Construction attempts. To fulfil the first two assertions one can take function $H$ from the previous paragraph and put $h = (1 + H)/(z - z_0)$ where $H(z_0)= -1$. However in this situation $h(z) = 0 \Longleftrightarrow H(z) = -1$, which has only a finite number of roots in any horizontal half-plane.

Furthermore, by the Paley-Wiener theorem, the third assertion cannot hold if $\mathcal{F}h$ has a compact support.

Answer 1

Let $$f(z)=\frac{e^{iz}-1}{iz}.$$ This function is in the Hardy class for any upper half-plane, and has these properties: $f(0)=1,$ $f(2\pi n)=0$, $$|f(z)|\leq C\frac{e^y+1}{|z|+1},$$ (this evidently holds for large and small $|z|$, therefore there is a constant $C$ so that this holds everywhere).
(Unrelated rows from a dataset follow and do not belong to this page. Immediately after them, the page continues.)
(** ** A concrete program

    Three modules: [a] and [b] both import [c], and [c] imports [a] back;
    [a] declares [S] twice. *)
Module Example.

(** [text.slice(start, end)]. *)
Definition slice (text : string) (s : ast.Span) : string :=
  String.substring (ast.start s) (ast.end_ s - ast.start s) text.

Definition joinPath (text : string) (path : list ast.Span) : string :=
  String.concat "." (map (slice text) path).

Definition attributeContent (text : string) (a : ast.Attribute) : string :=
  from_option (slice text) "" (ast.content a).

Definition importPaths (text : string) (ast : ast.BdlAst) : list string :=
  map (λ i, joinPath text (ast.path i)) (omap isImport (ast.statements ast)).

#[export] Instance utils : AstUtils :=
  {| span := slice;
     pathItemsToString := joinPath;
     getAttributeContent := attributeContent;
     getImportPaths := importPaths |}.

Definition sp (start end_ : nat) : ast.Span :=
  {| ast.start := start; ast.end_ := end_ |}.

Definition field (name : ast.Span) (type : ast.TypeExpression) : ast.StructField :=
  {| ast.field_attributes := []; ast.field_name := name;
     ast.question := None; ast.itemType := type |}.

Definition import (path : ast.Span) (items : list ast.ImportItem)
  : ast.ModuleLevelStatement :=
  ast.ImportStatement
    {| ast.import_attributes := []; ast.path := [path];
       ast.import_items := items |}.

Definition struct (name : ast.Span) (fields : list ast.StructField)
  : ast.ModuleLevelStatement :=
  ast.StructStatement
    {| ast.struct_attributes := []; ast.struct_name := name;
       ast.fields := fields |}.

Definition text_a : string :=
  "import c { X as Y } struct S { f: Y } struct S { g: int[] }".
Definition text_b : string := "import c { X }".
Definition text_c : string := "import a { S } struct X { }".

Definition ast_a : ast.BdlAst :=
  {| ast.attributes := [];
     ast.statements :=
       [ import (sp 7 8)
           [ {| ast.item_name := sp 11 12;
                ast.alias := Some {| ast.alias_name := sp 16 17 |} |} ];
         struct (sp 27 28)
           [ field (sp 31 32)
               {| ast.valueType := sp 34 35; ast.container := None |} ];
         struct (sp 45 46)
           [ field (sp 49 50)
               {| ast.valueType := sp 52 55;
                  ast.container := Some {| ast.keyType := None |} |} ] ] |}.

Definition ast_b : ast.BdlAst :=
  {| ast.attributes := [];
     ast.statements :=
       [ import (sp 7 8) [ {| ast.item_name := sp 11 12; ast.alias := None |} ] ] |}.

Definition ast_c : ast.BdlAst :=
  {| ast.attributes := [];
     ast.statements :=
       [ import (sp 7 8) [ {| ast.item_name := sp 11 12; ast.alias := None |} ];
         struct (sp 22 23) [] ] |}.

Definition parse (text : string) : string + ast.BdlAst :=
  if decide (text = text_a) then inr ast_a
  else if decide (text = text_b) then inr ast_b
  else if decide (text = text_c) then inr ast_c
  else inl "parse error".

#[export] Instance parser : BdlParser := {| Exn := string; parseBdl := parse |}.

Definition resolve (modulePath : string) : string + ResolveModuleFileResult :=
  if decide (modulePath = "a") then inr {| fileUrl := None; text := text_a |}
  else if decide (modulePath = "b") then inr {| fileUrl := None; text := text_b |}
  else if decide (modulePath = "c") then inr {| fileUrl := None; text := text_c |}
  else inl "not found".

Definition config : BuildBdlIrConfig :=
  {| entryModulePaths := ["a"; "b"]; resolveModuleFile := resolve |}.

(** The same program with an entry that cannot be resolved. *)
Definition failing_config : BuildBdlIrConfig :=
  {| entryModulePaths := ["d"; "a"]; resolveModuleFile := resolve |}.

Definition moduleFile_a : ModuleFile :=
  {| file := {| fileUrl := None; text := text_a |};
     modulePath := "a"; ast_ := ast_a |}.

Definition moduleFile_b : ModuleFile :=
  {| file := {| fileUrl := None; text := text_b |};
     modulePath := "b"; ast_ := ast_b |}.

Definition moduleFile_c : ModuleFile :=
  {| file := {| fileUrl := None; text := text_c |};
     modulePath := "c"; ast_ := ast_c |}.

(** What the build of [config] returns: the traversal pops [b] first,
    then [c], which [b] imports, then [a]. *)
Definition result : BuildBdlIrResult :=
  foldl buildModule
    {| asts := ∅; ir_ := {| ir.modules := ∅; ir.defs := ∅ |} |}
    [moduleFile_b; moduleFile_c; moduleFile_a].

(** The definition built from the second declaration of [S] in [a]. *)
Definition second_S : ir.Def :=
  {| ir.attributes := [];
     ir.name := "S";
     ir.body :=
       ir.Struct
         [ {| ir.field_attributes := [];
              ir.field_name := "g";
              ir.itemType := ir.Array (ir.Str "int");
              ir.optional := false |} ] |}.

(** The type expressions [int[]] and [int[string]], and a reference to a
    type called [toString]. *)
Definition text_types : string := "int string toString".

Definition int_array : ast.TypeExpression :=
  {| ast.valueType := sp 0 3;
     ast.container := Some {| ast.keyType := None |} |}.

Definition int_by_string : ast.TypeExpression :=
  {| ast.valueType := sp 0 3;
     ast.container := Some {| ast.keyType := Some (sp 4 10) |} |}.

Definition toString_reference : ast.TypeExpression :=
  {| ast.valueType := sp 11 19; ast.container := None |}.

(** A socket statement with two items from the server to the client and
    none the other way. *)
Definition text_socket : string := "server client A B".

Definition socket : ast.Socket :=
  {| ast.socket_attributes := [];
     ast.socket_name := sp 0 0;
     ast.socket_items :=
       [ {| ast.socket_item_attributes := [];
            ast.sender := sp 0 6; ast.receiver := sp 7 13;
            ast.messageType :=
              {| ast.valueType := sp 14 15; ast.container := None |} |};
         {| ast.socket_item_attributes := [];
            ast.sender := sp 0 6; ast.receiver := sp 7 13;
            ast.messageType :=
              {| ast.valueType := sp 16 17; ast.container := None |} |} ] |}.


(** The same program with its entries the other way round: the traversal
    pops [a] first, then [c], which [a] imports, then [b]. *)
Definition reversed_config : BuildBdlIrConfig :=
  {| entryModulePaths := ["b"; "a"]; resolveModuleFile := resolve |}.

Definition reversed_result : BuildBdlIrResult :=
  foldl buildModule
    {| asts := ∅; ir_ := {| ir.modules := ∅; ir.defs := ∅ |} |}
    [moduleFile_a; moduleFile_c; moduleFile_b].

(** A capability that fails for every path. *)
Definition offline (modulePath : string) : Exn + ResolveModuleFileResult :=
  inl "offline".

(** The second declaration of [S] in [a]. *)
Definition second_S_statement : ast.ModuleLevelStatement :=
  struct (sp 45 46)
    [ field (sp 49 50)
        {| ast.valueType := sp 52 55;
           ast.container := Some {| ast.keyType := None |} |} ].

(** Two import declarations that make three things visible, two of them
    as [S]. *)
Definition import_S_from_b : ir.Import :=
  {| ir.import_attributes := [];
     ir.modulePath := "b";
     ir.items := [ {| ir.item_name := "S"; ir.as_ := None |} ] |}.

Definition T_as_S : ir.ImportItem :=
  {| ir.item_name := "T"; ir.as_ := Some "S" |}.

Definition import_T_as_S_from_c : ir.Import :=
  {| ir.import_attributes := [];
     ir.modulePath := "c";
     ir.items := [ T_as_S; {| ir.item_name := "U"; ir.as_ := None |} ] |}.

(** A socket statement with one item for each direction, declared in
    either order. *)
Definition server_to_client : ast.SocketItem :=
  {| ast.socket_item_attributes := [];
     ast.sender := sp 0 6; ast.receiver := sp 7 13;
     ast.messageType :=
       {| ast.valueType := sp 14 15; ast.container := None |} |}.

Definition client_to_server : ast.SocketItem :=
  {| ast.socket_item_attributes := [];
     ast.sender := sp 7 13; ast.receiver := sp 0 6;
     ast.messageType :=
       {| ast.valueType := sp 16 17; ast.container := None |} |}.

Definition socket_server_first : ast.Socket :=
  {| ast.socket_attributes := [];
     ast.socket_name := sp 0 0;
     ast.socket_items := [server_to_client; client_to_server] |}.

Definition socket_client_first : ast.Socket :=
  {| ast.socket_attributes := [];
     ast.socket_name := sp 0 0;
     ast.socket_items := [client_to_server; server_to_client] |}.

(** The program behind a capability that knows a broken module [z],
    which nothing imports. *)
Definition config_with_z : BuildBdlIrConfig :=
  {| entryModulePaths := ["a"; "b"];
     resolveModuleFile :=
       λ modulePath,
         if decide (modulePath = "z")
         then inr {| fileUrl := None; text := "struct {" |}
         else resolve modulePath |}.

End Example.

(** * Properties *)

Section Facts.

Context `{!AstUtils} `{!BdlParser}.

(** ** The type expression resolver *)

(** A name that is neither declared in the module, nor bound by an
    import, nor inherited from [Object.prototype] resolves to itself. *)
Lemma typeNameToPath_unresolved (modulePath : string)
    (localDefNames : gset string) (importedNames : gmap string string)
    (typeName : string) :
  typeName ∉ localDefNames →
  importedNames !! typeName = None →
  typeName ∉ Object_prototype_keys →
  typeNameToPath modulePath localDefNames importedNames typeName
  = ir.Str typeName.
Proof.
  intros Hlocal Himported Hproto. unfold typeNameToPath, prototype_lookup.
  rewrite decide_False by done. rewrite Himported.
  by rewrite bool_decide_eq_false_2.
Qed.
Since the $L^2$ norm has the property $\| f(kx)\|^2=\| f(x)\|^2/k,$ and the norm is invariant under real translations, the following function $g$ belongs to the Hardy spaces for upper half-planes: $$g(z)=\sum_{n=0}^\infty f(n^2(z-a_n)),$$ where $a_n\in\{2\pi k: k\in {\mathbf{Z}}\}$. Moreover, it is entire, if the sequence $a_n$ grows fast enough. (It follows from the estimate for $f$ that the series is uniformly convergent on any compact subset of the plane). Now $g(a_n)=1$, so $h(z)=(g(z-i)-1)/(z-i)$, where has all properties that you required.

Some extra labor is needed to show that $h$ can be made of finite order.